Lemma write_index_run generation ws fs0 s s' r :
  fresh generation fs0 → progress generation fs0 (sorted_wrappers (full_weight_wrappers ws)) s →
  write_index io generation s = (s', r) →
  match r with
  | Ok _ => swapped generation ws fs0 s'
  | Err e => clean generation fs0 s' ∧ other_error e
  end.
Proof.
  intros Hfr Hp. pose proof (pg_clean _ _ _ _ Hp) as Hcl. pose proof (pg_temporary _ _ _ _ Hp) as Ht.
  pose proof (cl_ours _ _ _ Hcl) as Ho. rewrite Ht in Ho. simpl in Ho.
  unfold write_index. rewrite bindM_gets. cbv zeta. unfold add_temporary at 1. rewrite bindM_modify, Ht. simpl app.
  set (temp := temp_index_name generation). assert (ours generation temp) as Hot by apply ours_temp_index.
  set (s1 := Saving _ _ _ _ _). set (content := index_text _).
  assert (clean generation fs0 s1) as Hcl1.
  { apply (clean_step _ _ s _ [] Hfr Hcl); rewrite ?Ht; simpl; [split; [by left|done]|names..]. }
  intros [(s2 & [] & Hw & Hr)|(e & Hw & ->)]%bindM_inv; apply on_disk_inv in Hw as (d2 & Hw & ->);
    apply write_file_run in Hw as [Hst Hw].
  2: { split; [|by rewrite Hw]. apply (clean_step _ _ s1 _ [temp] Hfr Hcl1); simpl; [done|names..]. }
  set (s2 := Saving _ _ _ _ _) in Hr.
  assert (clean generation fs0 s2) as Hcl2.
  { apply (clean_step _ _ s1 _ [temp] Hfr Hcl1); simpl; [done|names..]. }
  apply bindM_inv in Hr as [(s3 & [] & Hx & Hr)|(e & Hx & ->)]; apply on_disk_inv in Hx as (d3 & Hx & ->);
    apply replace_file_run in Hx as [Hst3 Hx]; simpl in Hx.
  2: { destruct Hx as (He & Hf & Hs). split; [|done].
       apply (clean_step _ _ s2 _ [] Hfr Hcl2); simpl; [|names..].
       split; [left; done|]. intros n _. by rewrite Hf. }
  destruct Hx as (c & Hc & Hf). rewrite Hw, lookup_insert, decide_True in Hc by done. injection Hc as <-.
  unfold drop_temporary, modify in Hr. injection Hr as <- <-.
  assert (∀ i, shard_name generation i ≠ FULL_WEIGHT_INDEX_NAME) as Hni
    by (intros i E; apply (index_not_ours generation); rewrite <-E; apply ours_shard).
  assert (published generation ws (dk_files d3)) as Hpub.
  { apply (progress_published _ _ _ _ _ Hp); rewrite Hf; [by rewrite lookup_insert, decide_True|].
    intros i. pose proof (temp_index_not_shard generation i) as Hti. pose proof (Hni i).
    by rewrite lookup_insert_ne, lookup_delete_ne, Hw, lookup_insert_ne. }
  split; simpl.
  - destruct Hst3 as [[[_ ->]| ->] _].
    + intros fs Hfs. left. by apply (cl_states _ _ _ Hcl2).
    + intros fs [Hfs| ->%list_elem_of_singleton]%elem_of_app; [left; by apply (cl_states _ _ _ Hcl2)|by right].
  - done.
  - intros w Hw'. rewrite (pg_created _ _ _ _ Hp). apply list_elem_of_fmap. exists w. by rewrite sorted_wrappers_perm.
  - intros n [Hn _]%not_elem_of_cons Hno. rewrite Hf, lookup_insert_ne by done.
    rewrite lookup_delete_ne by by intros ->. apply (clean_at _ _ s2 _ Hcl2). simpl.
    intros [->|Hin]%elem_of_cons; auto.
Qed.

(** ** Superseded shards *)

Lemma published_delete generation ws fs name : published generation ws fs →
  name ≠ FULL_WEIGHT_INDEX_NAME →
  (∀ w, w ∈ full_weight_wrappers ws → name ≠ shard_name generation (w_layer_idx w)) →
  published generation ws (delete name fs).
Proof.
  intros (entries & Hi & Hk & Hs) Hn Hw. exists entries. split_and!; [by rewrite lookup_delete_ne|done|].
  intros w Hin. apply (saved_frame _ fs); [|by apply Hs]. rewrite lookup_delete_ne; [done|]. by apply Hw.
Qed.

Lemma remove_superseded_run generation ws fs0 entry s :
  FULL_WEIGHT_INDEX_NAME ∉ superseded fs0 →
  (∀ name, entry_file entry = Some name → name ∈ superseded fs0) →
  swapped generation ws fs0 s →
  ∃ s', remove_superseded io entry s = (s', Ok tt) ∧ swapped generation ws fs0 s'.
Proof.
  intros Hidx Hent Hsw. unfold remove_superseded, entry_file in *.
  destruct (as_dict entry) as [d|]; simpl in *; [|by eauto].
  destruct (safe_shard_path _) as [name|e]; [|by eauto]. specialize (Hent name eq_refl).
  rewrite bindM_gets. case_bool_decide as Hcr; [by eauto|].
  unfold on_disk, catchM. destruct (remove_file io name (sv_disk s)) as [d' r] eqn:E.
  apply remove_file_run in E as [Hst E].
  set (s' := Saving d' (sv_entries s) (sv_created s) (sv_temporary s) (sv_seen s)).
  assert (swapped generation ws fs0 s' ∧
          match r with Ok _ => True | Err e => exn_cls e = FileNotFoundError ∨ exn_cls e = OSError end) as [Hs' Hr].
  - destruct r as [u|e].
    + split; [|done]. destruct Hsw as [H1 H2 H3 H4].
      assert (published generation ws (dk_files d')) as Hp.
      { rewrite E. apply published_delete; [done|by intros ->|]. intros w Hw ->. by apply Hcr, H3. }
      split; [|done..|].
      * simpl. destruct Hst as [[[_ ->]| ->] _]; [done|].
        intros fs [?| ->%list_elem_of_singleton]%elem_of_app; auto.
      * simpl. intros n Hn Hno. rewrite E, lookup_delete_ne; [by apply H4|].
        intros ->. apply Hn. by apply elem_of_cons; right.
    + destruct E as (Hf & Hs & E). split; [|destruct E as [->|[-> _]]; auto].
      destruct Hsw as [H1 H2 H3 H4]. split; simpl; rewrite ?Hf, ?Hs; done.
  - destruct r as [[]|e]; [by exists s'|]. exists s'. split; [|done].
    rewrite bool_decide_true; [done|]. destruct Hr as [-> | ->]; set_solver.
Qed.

☆ ☆ ☆ ☆

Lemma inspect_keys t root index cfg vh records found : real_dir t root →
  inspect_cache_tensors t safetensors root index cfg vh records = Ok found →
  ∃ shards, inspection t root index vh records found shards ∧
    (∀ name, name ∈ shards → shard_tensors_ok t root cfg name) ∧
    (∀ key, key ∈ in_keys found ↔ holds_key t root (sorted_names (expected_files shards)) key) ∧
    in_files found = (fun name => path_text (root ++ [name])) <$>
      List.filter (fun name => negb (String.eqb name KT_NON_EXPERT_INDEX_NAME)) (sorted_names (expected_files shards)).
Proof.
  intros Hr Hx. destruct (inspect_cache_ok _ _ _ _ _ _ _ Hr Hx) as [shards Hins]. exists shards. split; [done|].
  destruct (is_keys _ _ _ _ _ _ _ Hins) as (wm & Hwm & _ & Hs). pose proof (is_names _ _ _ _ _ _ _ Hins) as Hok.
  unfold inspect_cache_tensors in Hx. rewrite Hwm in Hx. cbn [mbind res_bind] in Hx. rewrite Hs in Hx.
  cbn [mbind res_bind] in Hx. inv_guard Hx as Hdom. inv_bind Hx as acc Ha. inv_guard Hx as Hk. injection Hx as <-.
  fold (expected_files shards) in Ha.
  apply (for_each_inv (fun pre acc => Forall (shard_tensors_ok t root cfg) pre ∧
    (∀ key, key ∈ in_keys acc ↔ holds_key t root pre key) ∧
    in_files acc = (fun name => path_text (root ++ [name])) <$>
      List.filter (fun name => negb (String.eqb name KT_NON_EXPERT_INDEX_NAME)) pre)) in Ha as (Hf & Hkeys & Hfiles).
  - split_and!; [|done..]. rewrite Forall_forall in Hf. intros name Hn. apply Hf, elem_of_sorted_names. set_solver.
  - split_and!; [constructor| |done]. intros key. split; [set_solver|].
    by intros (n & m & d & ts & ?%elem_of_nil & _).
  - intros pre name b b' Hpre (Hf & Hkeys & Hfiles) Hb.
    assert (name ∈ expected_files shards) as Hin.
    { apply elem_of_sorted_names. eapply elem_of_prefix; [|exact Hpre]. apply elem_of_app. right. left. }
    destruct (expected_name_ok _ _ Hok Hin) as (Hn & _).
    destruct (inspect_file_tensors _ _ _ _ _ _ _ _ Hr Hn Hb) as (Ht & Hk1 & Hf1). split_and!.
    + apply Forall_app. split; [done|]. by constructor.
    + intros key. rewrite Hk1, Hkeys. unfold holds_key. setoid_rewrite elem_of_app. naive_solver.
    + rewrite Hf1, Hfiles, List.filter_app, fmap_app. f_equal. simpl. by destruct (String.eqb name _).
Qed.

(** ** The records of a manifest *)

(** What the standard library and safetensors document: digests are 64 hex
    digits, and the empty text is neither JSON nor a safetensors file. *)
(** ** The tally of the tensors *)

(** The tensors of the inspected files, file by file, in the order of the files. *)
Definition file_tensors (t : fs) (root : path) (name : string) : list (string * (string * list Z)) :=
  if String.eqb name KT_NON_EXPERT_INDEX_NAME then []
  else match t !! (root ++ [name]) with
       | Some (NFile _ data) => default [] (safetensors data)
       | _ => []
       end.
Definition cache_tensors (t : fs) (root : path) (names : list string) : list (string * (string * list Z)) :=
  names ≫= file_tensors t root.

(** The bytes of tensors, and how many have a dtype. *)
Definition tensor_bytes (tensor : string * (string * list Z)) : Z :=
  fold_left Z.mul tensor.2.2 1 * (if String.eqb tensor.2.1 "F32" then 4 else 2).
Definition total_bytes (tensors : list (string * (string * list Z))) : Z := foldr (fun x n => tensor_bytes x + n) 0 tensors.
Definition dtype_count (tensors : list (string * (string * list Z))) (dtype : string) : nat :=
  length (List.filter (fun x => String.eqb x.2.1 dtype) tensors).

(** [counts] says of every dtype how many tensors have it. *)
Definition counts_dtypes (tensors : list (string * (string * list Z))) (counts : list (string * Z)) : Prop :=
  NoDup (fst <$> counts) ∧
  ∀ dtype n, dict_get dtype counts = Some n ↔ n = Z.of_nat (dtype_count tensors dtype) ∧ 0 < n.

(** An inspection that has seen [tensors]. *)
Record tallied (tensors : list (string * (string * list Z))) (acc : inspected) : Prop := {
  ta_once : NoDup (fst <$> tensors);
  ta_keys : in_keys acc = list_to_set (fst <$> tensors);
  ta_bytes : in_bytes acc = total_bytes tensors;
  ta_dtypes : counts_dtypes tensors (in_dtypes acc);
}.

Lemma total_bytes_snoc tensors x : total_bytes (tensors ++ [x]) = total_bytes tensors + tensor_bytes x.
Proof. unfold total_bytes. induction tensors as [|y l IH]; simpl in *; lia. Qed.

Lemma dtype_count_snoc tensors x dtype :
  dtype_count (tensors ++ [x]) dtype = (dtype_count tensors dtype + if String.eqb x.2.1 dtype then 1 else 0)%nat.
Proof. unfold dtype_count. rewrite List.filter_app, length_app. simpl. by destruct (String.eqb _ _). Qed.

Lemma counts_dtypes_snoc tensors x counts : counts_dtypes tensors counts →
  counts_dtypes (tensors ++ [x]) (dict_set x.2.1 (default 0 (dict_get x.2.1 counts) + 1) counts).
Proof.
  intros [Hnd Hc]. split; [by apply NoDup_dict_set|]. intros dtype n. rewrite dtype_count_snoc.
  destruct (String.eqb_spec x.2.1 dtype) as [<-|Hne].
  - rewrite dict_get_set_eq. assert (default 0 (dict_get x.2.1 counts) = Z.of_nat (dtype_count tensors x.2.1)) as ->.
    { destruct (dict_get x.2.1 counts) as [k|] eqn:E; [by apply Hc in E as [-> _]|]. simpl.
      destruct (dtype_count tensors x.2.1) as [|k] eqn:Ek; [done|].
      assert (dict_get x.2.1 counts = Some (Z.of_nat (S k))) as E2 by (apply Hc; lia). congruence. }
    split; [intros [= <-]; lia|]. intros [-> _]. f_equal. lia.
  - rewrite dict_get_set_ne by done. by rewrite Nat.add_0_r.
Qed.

☆ ☆ ☆ ☆

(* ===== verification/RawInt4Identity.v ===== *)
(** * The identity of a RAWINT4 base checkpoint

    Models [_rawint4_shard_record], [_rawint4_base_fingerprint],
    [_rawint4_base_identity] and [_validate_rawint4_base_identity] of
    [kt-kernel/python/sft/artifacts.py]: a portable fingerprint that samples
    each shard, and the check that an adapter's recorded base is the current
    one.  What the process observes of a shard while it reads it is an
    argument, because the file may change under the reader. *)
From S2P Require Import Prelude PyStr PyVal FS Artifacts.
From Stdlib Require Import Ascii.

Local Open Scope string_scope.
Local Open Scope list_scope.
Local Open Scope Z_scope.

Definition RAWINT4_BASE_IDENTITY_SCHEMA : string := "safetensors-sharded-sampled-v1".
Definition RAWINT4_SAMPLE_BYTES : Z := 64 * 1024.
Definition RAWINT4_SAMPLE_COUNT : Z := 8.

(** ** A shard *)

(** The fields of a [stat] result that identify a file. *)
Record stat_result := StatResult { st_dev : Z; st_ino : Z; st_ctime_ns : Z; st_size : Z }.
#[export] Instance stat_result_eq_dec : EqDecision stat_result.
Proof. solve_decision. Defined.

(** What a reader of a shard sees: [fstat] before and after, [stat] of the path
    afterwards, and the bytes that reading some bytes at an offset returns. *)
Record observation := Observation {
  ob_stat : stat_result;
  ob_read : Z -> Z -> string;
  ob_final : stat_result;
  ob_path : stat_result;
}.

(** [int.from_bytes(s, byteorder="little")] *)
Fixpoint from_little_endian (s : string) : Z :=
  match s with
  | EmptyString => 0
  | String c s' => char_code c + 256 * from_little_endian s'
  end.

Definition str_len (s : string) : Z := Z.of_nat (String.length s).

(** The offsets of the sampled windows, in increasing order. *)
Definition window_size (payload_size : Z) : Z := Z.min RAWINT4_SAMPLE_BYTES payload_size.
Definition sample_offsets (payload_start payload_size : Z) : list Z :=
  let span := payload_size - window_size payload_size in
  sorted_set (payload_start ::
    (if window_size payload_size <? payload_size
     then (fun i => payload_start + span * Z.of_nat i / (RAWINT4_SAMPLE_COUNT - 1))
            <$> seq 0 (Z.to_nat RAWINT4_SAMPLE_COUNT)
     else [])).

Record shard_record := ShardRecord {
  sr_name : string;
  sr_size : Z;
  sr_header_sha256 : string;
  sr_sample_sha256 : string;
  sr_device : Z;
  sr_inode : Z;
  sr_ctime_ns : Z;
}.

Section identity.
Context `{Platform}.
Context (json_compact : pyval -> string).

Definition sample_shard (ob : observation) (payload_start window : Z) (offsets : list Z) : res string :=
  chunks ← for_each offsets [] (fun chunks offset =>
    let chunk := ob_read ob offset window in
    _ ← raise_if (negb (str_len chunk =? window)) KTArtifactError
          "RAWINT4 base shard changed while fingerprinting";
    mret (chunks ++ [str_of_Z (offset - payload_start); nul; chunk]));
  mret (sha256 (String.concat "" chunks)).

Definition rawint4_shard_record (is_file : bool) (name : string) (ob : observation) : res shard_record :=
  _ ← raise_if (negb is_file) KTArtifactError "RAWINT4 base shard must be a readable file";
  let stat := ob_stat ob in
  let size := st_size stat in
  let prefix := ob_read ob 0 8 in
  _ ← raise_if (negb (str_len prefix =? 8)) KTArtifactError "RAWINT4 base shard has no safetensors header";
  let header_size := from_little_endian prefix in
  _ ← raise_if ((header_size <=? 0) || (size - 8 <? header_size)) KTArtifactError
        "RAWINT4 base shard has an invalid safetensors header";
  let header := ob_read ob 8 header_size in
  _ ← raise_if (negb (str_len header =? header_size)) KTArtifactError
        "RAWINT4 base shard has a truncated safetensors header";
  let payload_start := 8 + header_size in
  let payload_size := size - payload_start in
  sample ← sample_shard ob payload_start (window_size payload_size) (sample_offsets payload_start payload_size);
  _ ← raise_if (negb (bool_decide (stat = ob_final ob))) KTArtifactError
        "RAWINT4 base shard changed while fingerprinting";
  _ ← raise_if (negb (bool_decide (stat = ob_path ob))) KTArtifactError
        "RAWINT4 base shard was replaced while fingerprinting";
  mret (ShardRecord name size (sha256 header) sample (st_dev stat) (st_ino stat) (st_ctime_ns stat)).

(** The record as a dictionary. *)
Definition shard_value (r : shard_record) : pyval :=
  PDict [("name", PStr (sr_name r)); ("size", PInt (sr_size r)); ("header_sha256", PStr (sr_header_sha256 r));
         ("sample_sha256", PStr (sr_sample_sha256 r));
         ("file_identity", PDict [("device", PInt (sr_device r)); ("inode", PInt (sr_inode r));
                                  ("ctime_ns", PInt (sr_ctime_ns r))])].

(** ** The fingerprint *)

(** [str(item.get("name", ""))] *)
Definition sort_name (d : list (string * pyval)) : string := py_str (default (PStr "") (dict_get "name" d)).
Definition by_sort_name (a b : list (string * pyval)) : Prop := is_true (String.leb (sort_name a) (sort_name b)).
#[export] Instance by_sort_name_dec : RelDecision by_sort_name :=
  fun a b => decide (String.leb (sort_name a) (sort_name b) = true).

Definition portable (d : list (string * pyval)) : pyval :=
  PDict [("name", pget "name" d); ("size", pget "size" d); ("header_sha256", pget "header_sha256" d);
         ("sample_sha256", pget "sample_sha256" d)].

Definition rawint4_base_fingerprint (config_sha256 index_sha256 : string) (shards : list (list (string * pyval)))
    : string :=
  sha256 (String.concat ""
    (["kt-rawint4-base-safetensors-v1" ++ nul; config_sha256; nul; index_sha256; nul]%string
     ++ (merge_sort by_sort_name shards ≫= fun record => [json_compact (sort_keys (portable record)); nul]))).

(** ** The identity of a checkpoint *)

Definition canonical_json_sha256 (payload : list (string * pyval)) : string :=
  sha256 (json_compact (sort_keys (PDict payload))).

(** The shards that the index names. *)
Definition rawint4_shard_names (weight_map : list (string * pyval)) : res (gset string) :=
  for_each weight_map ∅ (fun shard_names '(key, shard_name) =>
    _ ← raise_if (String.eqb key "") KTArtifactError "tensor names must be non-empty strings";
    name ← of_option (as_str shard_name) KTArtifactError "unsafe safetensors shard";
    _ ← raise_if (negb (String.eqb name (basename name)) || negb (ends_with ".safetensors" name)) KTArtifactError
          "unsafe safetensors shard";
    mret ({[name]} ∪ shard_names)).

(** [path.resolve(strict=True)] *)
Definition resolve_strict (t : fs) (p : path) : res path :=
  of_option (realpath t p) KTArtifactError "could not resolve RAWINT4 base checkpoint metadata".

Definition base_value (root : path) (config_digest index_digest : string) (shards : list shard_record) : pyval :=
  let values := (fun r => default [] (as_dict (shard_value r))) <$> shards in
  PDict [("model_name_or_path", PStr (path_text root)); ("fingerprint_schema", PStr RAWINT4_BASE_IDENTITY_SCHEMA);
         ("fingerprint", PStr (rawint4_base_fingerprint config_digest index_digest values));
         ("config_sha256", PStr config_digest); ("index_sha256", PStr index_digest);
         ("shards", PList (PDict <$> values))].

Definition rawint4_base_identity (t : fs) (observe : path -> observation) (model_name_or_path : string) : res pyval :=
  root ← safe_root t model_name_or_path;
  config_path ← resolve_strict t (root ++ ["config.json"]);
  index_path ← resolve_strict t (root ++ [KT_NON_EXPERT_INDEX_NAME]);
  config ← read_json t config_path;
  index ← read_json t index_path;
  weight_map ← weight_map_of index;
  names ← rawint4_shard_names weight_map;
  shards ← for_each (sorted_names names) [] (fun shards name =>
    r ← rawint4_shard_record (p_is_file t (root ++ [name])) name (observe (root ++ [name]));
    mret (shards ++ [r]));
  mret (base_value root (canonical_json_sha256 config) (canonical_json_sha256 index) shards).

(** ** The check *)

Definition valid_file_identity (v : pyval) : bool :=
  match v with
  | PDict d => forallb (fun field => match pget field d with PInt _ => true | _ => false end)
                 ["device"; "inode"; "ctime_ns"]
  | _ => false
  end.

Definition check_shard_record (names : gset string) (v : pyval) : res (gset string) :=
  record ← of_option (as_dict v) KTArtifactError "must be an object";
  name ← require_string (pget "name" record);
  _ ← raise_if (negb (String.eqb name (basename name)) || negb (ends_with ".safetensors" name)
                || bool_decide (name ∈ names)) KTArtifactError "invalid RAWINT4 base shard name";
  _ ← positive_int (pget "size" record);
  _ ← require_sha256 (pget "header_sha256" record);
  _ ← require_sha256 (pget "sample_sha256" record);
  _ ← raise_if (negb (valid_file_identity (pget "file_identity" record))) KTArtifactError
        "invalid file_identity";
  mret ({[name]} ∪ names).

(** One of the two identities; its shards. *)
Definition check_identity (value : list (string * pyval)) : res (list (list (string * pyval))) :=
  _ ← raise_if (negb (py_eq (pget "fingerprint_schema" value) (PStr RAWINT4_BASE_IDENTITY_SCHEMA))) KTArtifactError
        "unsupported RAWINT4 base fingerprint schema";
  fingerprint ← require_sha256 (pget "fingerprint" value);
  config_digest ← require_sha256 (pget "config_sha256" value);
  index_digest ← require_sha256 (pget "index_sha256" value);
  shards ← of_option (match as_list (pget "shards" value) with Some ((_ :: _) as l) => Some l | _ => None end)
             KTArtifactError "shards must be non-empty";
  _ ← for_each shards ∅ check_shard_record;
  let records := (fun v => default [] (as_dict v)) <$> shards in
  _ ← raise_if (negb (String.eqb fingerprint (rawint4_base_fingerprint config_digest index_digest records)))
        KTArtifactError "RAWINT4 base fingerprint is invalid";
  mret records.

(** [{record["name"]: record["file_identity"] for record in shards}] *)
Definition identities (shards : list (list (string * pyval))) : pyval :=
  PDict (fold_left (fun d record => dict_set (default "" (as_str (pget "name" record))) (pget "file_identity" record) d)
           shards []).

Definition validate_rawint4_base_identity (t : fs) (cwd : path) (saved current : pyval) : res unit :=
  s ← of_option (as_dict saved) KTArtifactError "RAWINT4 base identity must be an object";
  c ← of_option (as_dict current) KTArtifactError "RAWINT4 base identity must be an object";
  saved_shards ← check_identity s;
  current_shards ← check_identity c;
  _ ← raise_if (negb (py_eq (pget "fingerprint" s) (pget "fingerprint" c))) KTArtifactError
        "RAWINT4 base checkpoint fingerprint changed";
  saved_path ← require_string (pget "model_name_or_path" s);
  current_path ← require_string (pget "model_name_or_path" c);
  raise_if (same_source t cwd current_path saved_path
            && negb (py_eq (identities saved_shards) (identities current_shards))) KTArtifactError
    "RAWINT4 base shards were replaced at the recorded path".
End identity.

☆ ☆ ☆ ☆

What you give back must be the stretch above, starting at the line with "ob_path : stat_result;" and ending at the line with "Definition sample_shard (ob", copied exactly.

  ob_path : stat_result;
}.

(** [int.from_bytes(s, byteorder="little")] *)
Fixpoint from_little_endian (s : string) : Z :=
  match s with
  | EmptyString => 0
  | String c s' => char_code c + 256 * from_little_endian s'
  end.

Definition str_len (s : string) : Z := Z.of_nat (String.length s).

(** The offsets of the sampled windows, in increasing order. *)
Definition window_size (payload_size : Z) : Z := Z.min RAWINT4_SAMPLE_BYTES payload_size.
Definition sample_offsets (payload_start payload_size : Z) : list Z :=
  let span := payload_size - window_size payload_size in
  sorted_set (payload_start ::
    (if window_size payload_size <? payload_size
     then (fun i => payload_start + span * Z.of_nat i / (RAWINT4_SAMPLE_COUNT - 1))
            <$> seq 0 (Z.to_nat RAWINT4_SAMPLE_COUNT)
     else [])).

Record shard_record := ShardRecord {
  sr_name : string;
  sr_size : Z;
  sr_header_sha256 : string;
  sr_sample_sha256 : string;
  sr_device : Z;
  sr_inode : Z;
  sr_ctime_ns : Z;
}.

Section identity.
Context `{Platform}.
Context (json_compact : pyval -> string).

Definition sample_shard (ob : observation) (payload_start window : Z) (offsets : list Z) : res string :=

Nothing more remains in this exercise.